JF Ptak Science Books LLC Post #75
Some of the fundamental discoveries and their announcements in the history of science have come with great fanfare—and some have come with barely a notice. Granted their impact would not be felt for some time to come, but, still, there are some fabulous champions of understatement.
Joseph Lister (1827-1912) came quite close in 1871 to the discovery of penicillin—as had Louis Pasteur (1822-1895), Jules Francois Joubert (1834-1910) and William Roberts (1830-1899)—but his research in this area was abandoned when he wasn’t able to identify the agent in the mold he found in urine which inhibited further growth of bacteria; he then proceeded with his discoveries in the antiseptic procedure in the operating room (sanitizing the instrument and the surgeons) instead Lister’s great work seems exceptionally simple and obvious to us here in the present, but it wasn’t back then, which is why he was the first to do it, saving the lives of thousands of people by increasing their chances of serving surgery by reducing the chances of infection (caused by the surgical procedure itself). Yet his initial announcements, couched in reflective Victorian drama less scientific prose, never really hinted at the greatness which lurked just below the surface of his announcement, "Antiseptic Principle of the Practice of Surgery" in Volume 90, Issue 2299 of The Lancet published on 21 September 1867. It actually took a number of years for physicians to react positively to Lister’s phenomenal discovery, called by Dr. Henry Morris, ‘probably second only to Pasteur’s contribution to the saving of human lives’.
One of the earliest mass popular announcements of Alexander Graham Bell’s invention of the telephone is in The Popular Science Monthly for February 1877—though you’d be a little hard pressed to find it off-hand in this 130pp issue. Following twelve articles (including George Beard on “The Physiology of Mind Reading” and Chamberlain’s “Nature and Life in Lapland”), and following seven pages of literary notices, and following another five pages of “Popular Miscellany”, one may find the slight reference to the telephone. (Pictured here is the two-page spread in which the Bell story is announced—don’t be careless, or you’ll miss it.)
The article, or notice, is called “Talking by Telegraph”, and recalls the Sunday of 26 November in 1876 when Bell’s invention is first revealed, using parenthesis (“telephone”) when referring to the instrument. The story is less than 200 words long and is tucked away in almost total obscurity.
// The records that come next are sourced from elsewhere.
(* ===== verification/SeqlenBalancing.v ===== *)
(** * Sequence-length balancing: [src/verl/utils/seqlen_balancing.py]

    The Karmarkar-Karp partitioner on the heap of [PyHeap.v], the greedy
    partitioner, the checks of [get_seqlen_balanced_partitions], the
    micro-batch construction of [rearrange_micro_batches] and its inverse
    [restore_dynamic_batch].  Lengths are Python integers ([Z]); indices are
    list positions ([nat]). *)

From stdpp Require Import base list.
From Stdlib Require Import ZArith Lia QArith.
From S2P Require Import Prelude PyHeap.
Local Open Scope Z_scope.
Local Open Scope py_scope.

(** ** Workload and integer helpers *)

Definition calculate_workload (seqlen : Z) : Z := 24576 * seqlen + seqlen ^ 2.

(** Python's [//] is floor division, as [Z.div] is. *)
Definition ceildiv (a b : Z) : Z := - (a / - b).
Definition roundup_divisible (a b : Z) : Z := (a + b - 1) / b * b.

(** ** The classes [Set] and [State] of [karmarkar_karp] *)

Record kset := KSet { ksum : Z; kitems : list (nat * Z) }.
#[export] Instance kset_eq_dec : EqDecision kset.
Proof. solve_decision. Defined.

Definition kset_empty : kset := KSet 0 [].
Definition kset_add (idx : nat) (val : Z) (s : kset) : kset :=
  KSet (ksum s + val) (kitems s ++ [(idx, val)]).
Definition kset_merge (s other : kset) : kset :=
  foldl (λ s iv, kset_add iv.1 iv.2 s) s (kitems other).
There is no mention of its possible use or importance.
Such was also the case with the announcement of the Wright Brothers’ first successful powered flight in 1903. The announcement in Scientific American was far less than auspicious, given two paragraphs almost at the end of the weekly issue in the automotive and aviation section. Actually their earlier successes in unpowered gliding flight in 1901 were treated with similar nonchalance in the Scientific American as well as other popular magazines (of LIFE-like stature in those times), including a fleeting reference in the Illustrated London News and the Illustrierte Zeitung (Leipzig). It took almost no time at all following the Scientific American publication for the rest of the thinking world to react with proper enthusiasm to their spectacular accomplishment.
Our last example here is that of Philo T. Farnsworth (1906-1971), inventor of the first all-electronic television, owner of a spectacularly geeky first name, and one of Time Magazine’s 100 Most Influential Americans of the 20th century
Perhaps some of the downplay of Farnsworth’s annoncuement and achievement was diluted by the longish list of precursors to his invention—the electro-mechanical television for example was the object of the work of Alexander Bain, Paul Nipkow, Aleksandr Stoletov, Karl Ferdinand Braun, Boris Rosing, Herbert E. Ives, and John Logie Baird, while even the electronic television was nearly completed by Boris Rosing, Alan Archibald Campbell-Swinton, Kalman Tihanyi, Vladimir Zworykin and Kenjiro Takayanagi. Nevertheless the achievement of the 23-year old boy wonder still found an enormous pinnacle of understatement, all things being equal. In the article by Fasrnsworth and Harry R. Lubke, “Transmission of Television Images”, in Radio, December 1929, the authors describe their breakthroughs, particularly with what they called their “image dissector”, which differentiated them from the major aspects of the Zworykin invention. With photographs of the invention as well as the successful televised transmission, the authors go on to say that the transmission of moving pictures “could well be considered as having entertainment value”. Indeed. There was some patent litigation ahead, particularly involving Zworykin and RCA, but by 1935 Farnsworth prevailed, though somehow not economically.